Definition plain (row : Row) : ExecRow := mkExecRow row [].

(** ** Expressions over rows and computed aggregates *)

Fixpoint contains_aggregate (expression : BoundExpr) : bool :=
  match expression with
  | BAggregateStar _ _ | BAggregate _ _ _ => true
  | BUnary _ expr _ | BIsNull expr _ _ => contains_aggregate expr
  | BBinary left_ _ right_ _ => contains_aggregate left_ || contains_aggregate right_
  | BLiteral _ _ | BParameter _ _ _ | BColumn _ _ => false
  end.

Fixpoint same_expression (left_ right_ : BoundExpr) : bool :=
  match left_, right_ with
  | BLiteral l _, BLiteral r _ => bool_decide (l = r)
  | BParameter l _ _, BParameter r _ _ => l =? r
  | BColumn l _, BColumn r _ => (bc_table_id l =? bc_table_id r) && (bc_column_index l =? bc_column_index r)
  | BUnary lop l _, BUnary rop r _ => bool_decide (lop = rop) && same_expression l r
  | BBinary la lop lb _, BBinary ra rop rb _ =>
      bool_decide (lop = rop) && same_expression la ra && same_expression lb rb
  | BIsNull l ln _, BIsNull r rn _ => bool_decide (ln = rn) && same_expression l r
  | BAggregateStar lf _, BAggregateStar rf _ => bool_decide (lf = rf)
  | BAggregate lf l _, BAggregate rf r _ => bool_decide (lf = rf) && same_expression l r
  | _, _ => false
  end.

Definition type_error (operation : string) (value : Value) (span : Span) : DatabaseError :=
  DbSql (mkSqlError SqlTypeError ("cannot " +:+ operation +:+ " " +:+ type_name value) span).

Definition truth (value : Value) (span : Span) : dbresult TruthValue :=
  match value with
  | VBool false => Ok TvFalse
  | VBool true => Ok TvTrue
  | VNull => Ok TvUnknown
  | other => Err (type_error "use as a predicate" other span)
  end.

Definition compare (left_ : Value) (operator : SqlBinaryOp) (right_ : Value) (span : Span) : dbresult Value :=
  ordering ← map_err (λ e, DbSql (mkSqlError SqlTypeError (CoreError_to_string e) span)) (checked_cmp left_ right_);
  match ordering with
  | None => Ok VNull
  | Some ordering => Ok (VBool (Eval.holds operator ordering))
  end.

Definition negate (value : Value) (span : Span) : dbresult Value :=
  match value with
  | VNull => Ok VNull
  | VInt64 value =>
      value ← ok_or (i64_checked (- value)) (DbSql (mkSqlError ConstraintError "INT64 negation overflow" span));
      Ok (VInt64 value)
  | other => Err (type_error "negate" other span)
  end.

Section Run.
Variable parameters : list Value.

Fixpoint evaluate_exec (expression : BoundExpr) (row : ExecRow) : dbresult Value :=
  if negb (contains_aggregate expression) then
    from_sql (Eval.evaluate expression (Eval.mkEvaluationContext (xr_row row) parameters))
  else
    match expression with
    | BAggregateStar _ _ | BAggregate _ _ _ =>
        ok_or (snd <$> List.find (λ p, same_expression p.1 expression) (xr_aggregates row))
          (DbInvariant "aggregate value was not computed")
    | BUnary op expr span =>
        value ← evaluate_exec expr row;
        match op with
        | SqlNot => t ← truth value span; Ok (Tv.into_value (Tv.not t))
        | SqlNegate => negate value span
        end
    | BBinary left_ op right_ span =>
        left_ ← evaluate_exec left_ row;
        match op with
        | SqlAnd =>
            left_ ← truth left_ span;
            if bool_decide (left_ = TvFalse) then Ok (VBool false) else
            right_ ← evaluate_exec right_ row;
            right_ ← truth right_ span;
            Ok (Tv.into_value (Tv.and left_ right_))
        | SqlOr =>
            left_ ← truth left_ span;
            if bool_decide (left_ = TvTrue) then Ok (VBool true) else
            right_ ← evaluate_exec right_ row;
            right_ ← truth right_ span;
            Ok (Tv.into_value (Tv.or left_ right_))
        | comparison =>
            right_ ← evaluate_exec right_ row;
            compare left_ comparison right_ span
        end
    | BIsNull expr negated _ =>
        value ← evaluate_exec expr row;
        Ok (VBool (if negated then negb (is_null value) else is_null value))
    | BLiteral _ _ | BParameter _ _ _ | BColumn _ _ =>
        Err (DbInvariant "aggregate expression traversal reached an unexpected scalar leaf")
    end.

Definition predicate_exec (expression : BoundExpr) (row : ExecRow) : dbresult bool :=
  if negb (contains_aggregate expression) then
    from_sql (Eval.predicate_matches expression (Eval.mkEvaluationContext (xr_row row) parameters))
  else
    value ← evaluate_exec expression row;
    t ← truth value (b_span expression);
    Ok (bool_decide (t = TvTrue)).

Definition ensure_intermediate_bound (rows : list ExecRow) : dbresult unit :=
  ensure (negb (MAX_INTERMEDIATE_ROWS <? zlen rows))
    (ResourceLimit ("physical plan produced " +:+ pretty (zlen rows) +:+ " intermediate rows; maximum is "
                    +:+ pretty MAX_INTERMEDIATE_ROWS)).

(** ** Joins *)

Definition combine_rows (left_ right_ : ExecRow) : ExecRow :=
  mkExecRow (mkRow (values (xr_row left_) ++ values (xr_row right_))) (xr_aggregates left_ ++ xr_aggregates right_).

Fixpoint plan_tables (plan : PhysicalPlan) : gset Z :=
  match plan with
  | PSeqScan table | PIndexScan table _ _ => {[td_id (bt_table table)]}
  | PFilter input _ | PHashAggregate input _ _ | PSort input _ | PLimit input _ | PProject input _ => plan_tables input
  | PJoin left_ right_ _ _ => plan_tables left_ ∪ plan_tables right_
  end.

Definition hash_join_keys (on : BoundExpr) (right_plan : PhysicalPlan) : option (BoundExpr * Z) :=
  match on with
  | BBinary left_ SqlEq right_ _ =>
      let right_tables := plan_tables right_plan in
      match left_, right_ with
      | BColumn left_column _, BColumn right_column _ =>
          if bool_decide (bc_table_id right_column ∈ right_tables)
             && negb (bool_decide (bc_table_id left_column ∈ right_tables))
          then Some (left_, bc_column_index right_column)
          else if bool_decide (bc_table_id left_column ∈ right_tables)
                  && negb (bool_decide (bc_table_id right_column ∈ right_tables))
          then Some (right_, bc_column_index left_column)
          else None
      | _, _ => None
      end
  | _ => None
  end.

(** One candidate pair. *)
Definition join_pair (on : BoundExpr) (outer : ExecRow) (output : list ExecRow) (inner : ExecRow)
    : dbresult (list ExecRow) :=
  let joined := combine_rows outer inner in
  matches_ ← predicate_exec on joined;
  if matches_ : bool then
    let output := output ++ [joined] in
    _ ← ensure_intermediate_bound output;
    Ok output
  else Ok output.

Definition bucket_row (right_column : Z) (buckets : gmap bytes (list ExecRow)) (row : ExecRow)
    : dbresult (gmap bytes (list ExecRow)) :=
  value ← ok_or (znth (values (xr_row row)) right_column) (DbInvariant "hash-join inner column is outside row");
  if is_null value then Ok buckets else
  key ← from_core (Codec.encode_value value);
  Ok (<[key := default [] (buckets !! key) ++ [row]]> buckets).

Definition probe_row (on left_key : BoundExpr) (buckets : gmap bytes (list ExecRow)) (output : list ExecRow)
    (outer : ExecRow) : dbresult (list ExecRow) :=
  value ← evaluate_exec left_key outer;
  if is_null value then Ok output else
  key ← from_core (Codec.encode_value value);
  match buckets !! key with
  | Some candidates => foldM (join_pair on outer) output candidates
  | None => Ok output
  end.

Definition uses_buckets (algorithm : JoinAlgorithm) : bool :=
  match algorithm with Hash | IndexNestedLoop _ _ => true | NestedLoop => false end.

(** [right_] is what [execute_plan] makes of [right_plan], looked at after the
    left rows. *)
Definition execute_join (left_ : list ExecRow) (right_ : dbresult (list ExecRow)) (right_plan : PhysicalPlan)
    (on : BoundExpr) (algorithm : JoinAlgorithm) : dbresult (list ExecRow) :=
  match (if uses_buckets algorithm then hash_join_keys on right_plan else None) with
  | Some (left_key, right_column) =>
      right_ ← right_;
      buckets ← foldM (bucket_row right_column) ∅ right_;
      foldM (probe_row on left_key buckets) [] left_
  | None =>
      right_ ← right_;
      foldM (λ output outer, foldM (join_pair on outer) output right_) [] left_
  end.

(** ** Aggregates *)

Definition sum_row (argument : BoundExpr) (span : Span) (sum : option Z) (row : ExecRow) : dbresult (option Z) :=
  value ← evaluate_exec argument row;
  match value with
  | VNull => Ok sum
  | VInt64 value =>
      total ← ok_or (i64_checked (default 0 sum + value)) (DbSql (mkSqlError ConstraintError "INT64 SUM overflow" span));
      Ok (Some total)
  | other => Err (type_error "SUM" other span)
  end.

(** [value.checked_cmp(current).ok().flatten()] *)
Definition cmp_ok (left_ right_ : Value) : option comparison :=
  match checked_cmp left_ right_ with Ok o => o | Err _ => None end.

Definition select_row (wanted : comparison) (argument : BoundExpr) (selected : option Value) (row : ExecRow)
    : dbresult (option Value) :=
  value ← evaluate_exec argument row;
  if is_null value then Ok selected else
  let replace :=
    match selected with
    | None => true
    | Some current => bool_decide (cmp_ok value current = Some wanted)
    end in
  Ok (if replace then Some value else selected).

Definition count_value (count : Z) : dbresult Value :=
  count ← ok_or (i64_checked count) (ResourceLimit "COUNT exceeds INT64");
  Ok (VInt64 count).

Definition compute_aggregate (expression : BoundExpr) (rows : list ExecRow) : dbresult Value :=
  match expression with
  | BAggregateStar AggCount _ => count_value (zlen rows)
  | BAggregate AggCount argument _ =>
      vals ← mapM_result (evaluate_exec argument) rows;
      count_value (zlen (List.filter (λ value, negb (is_null value)) vals))
  | BAggregateStar AggSum _ => Err (DbInvariant "SUM is missing its argument")
  | BAggregate AggSum argument span =>
      sum ← foldM (sum_row argument span) None rows;
      Ok (match sum with Some sum => VInt64 sum | None => VNull end)
  | BAggregateStar (AggMin | AggMax) _ => Err (DbInvariant "MIN/MAX is missing its argument")
  | BAggregate AggMin argument _ =>
      selected ← foldM (select_row Lt argument) None rows;
      Ok (default VNull selected)
  | BAggregate AggMax argument _ =>
      selected ← foldM (select_row Gt argument) None rows;
      Ok (default VNull selected)
  | _ => Err (DbInvariant "aggregate plan contains a scalar expression")
  end.

Definition group_row (group_by : list BoundExpr) (groups : gmap bytes (list ExecRow)) (row : ExecRow)
    : dbresult (gmap bytes (list ExecRow)) :=
  vals ← mapM_result (λ expression, evaluate_exec expression row) group_by;
  key ← from_core (Codec.encode_row (mkRow vals));
  Ok (<[key := default [] (groups !! key) ++ [row]]> groups).

Definition aggregate_group (aggregates : list BoundExpr) (rows : list ExecRow) : dbresult ExecRow :=
  let representative := match rows with row :: _ => xr_row row | [] => mkRow [] end in
  computed ← mapM_result (λ aggregate, value ← compute_aggregate aggregate rows; Ok (aggregate, value)) aggregates;
  Ok (mkExecRow representative computed).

+--

Using the entries above, repeat only the lines from the one containing "dbresult (option Value)" through the one containing "key ← from_core (Codec.encode_row", end lines included.

    : dbresult (option Value) :=
  value ← evaluate_exec argument row;
  if is_null value then Ok selected else
  let replace :=
    match selected with
    | None => true
    | Some current => bool_decide (cmp_ok value current = Some wanted)
    end in
  Ok (if replace then Some value else selected).

Definition count_value (count : Z) : dbresult Value :=
  count ← ok_or (i64_checked count) (ResourceLimit "COUNT exceeds INT64");
  Ok (VInt64 count).

Definition compute_aggregate (expression : BoundExpr) (rows : list ExecRow) : dbresult Value :=
  match expression with
  | BAggregateStar AggCount _ => count_value (zlen rows)
  | BAggregate AggCount argument _ =>
      vals ← mapM_result (evaluate_exec argument) rows;
      count_value (zlen (List.filter (λ value, negb (is_null value)) vals))
  | BAggregateStar AggSum _ => Err (DbInvariant "SUM is missing its argument")
  | BAggregate AggSum argument span =>
      sum ← foldM (sum_row argument span) None rows;
      Ok (match sum with Some sum => VInt64 sum | None => VNull end)
  | BAggregateStar (AggMin | AggMax) _ => Err (DbInvariant "MIN/MAX is missing its argument")
  | BAggregate AggMin argument _ =>
      selected ← foldM (select_row Lt argument) None rows;
      Ok (default VNull selected)
  | BAggregate AggMax argument _ =>
      selected ← foldM (select_row Gt argument) None rows;
      Ok (default VNull selected)
  | _ => Err (DbInvariant "aggregate plan contains a scalar expression")
  end.

Definition group_row (group_by : list BoundExpr) (groups : gmap bytes (list ExecRow)) (row : ExecRow)
    : dbresult (gmap bytes (list ExecRow)) :=
  vals ← mapM_result (λ expression, evaluate_exec expression row) group_by;
  key ← from_core (Codec.encode_row (mkRow vals));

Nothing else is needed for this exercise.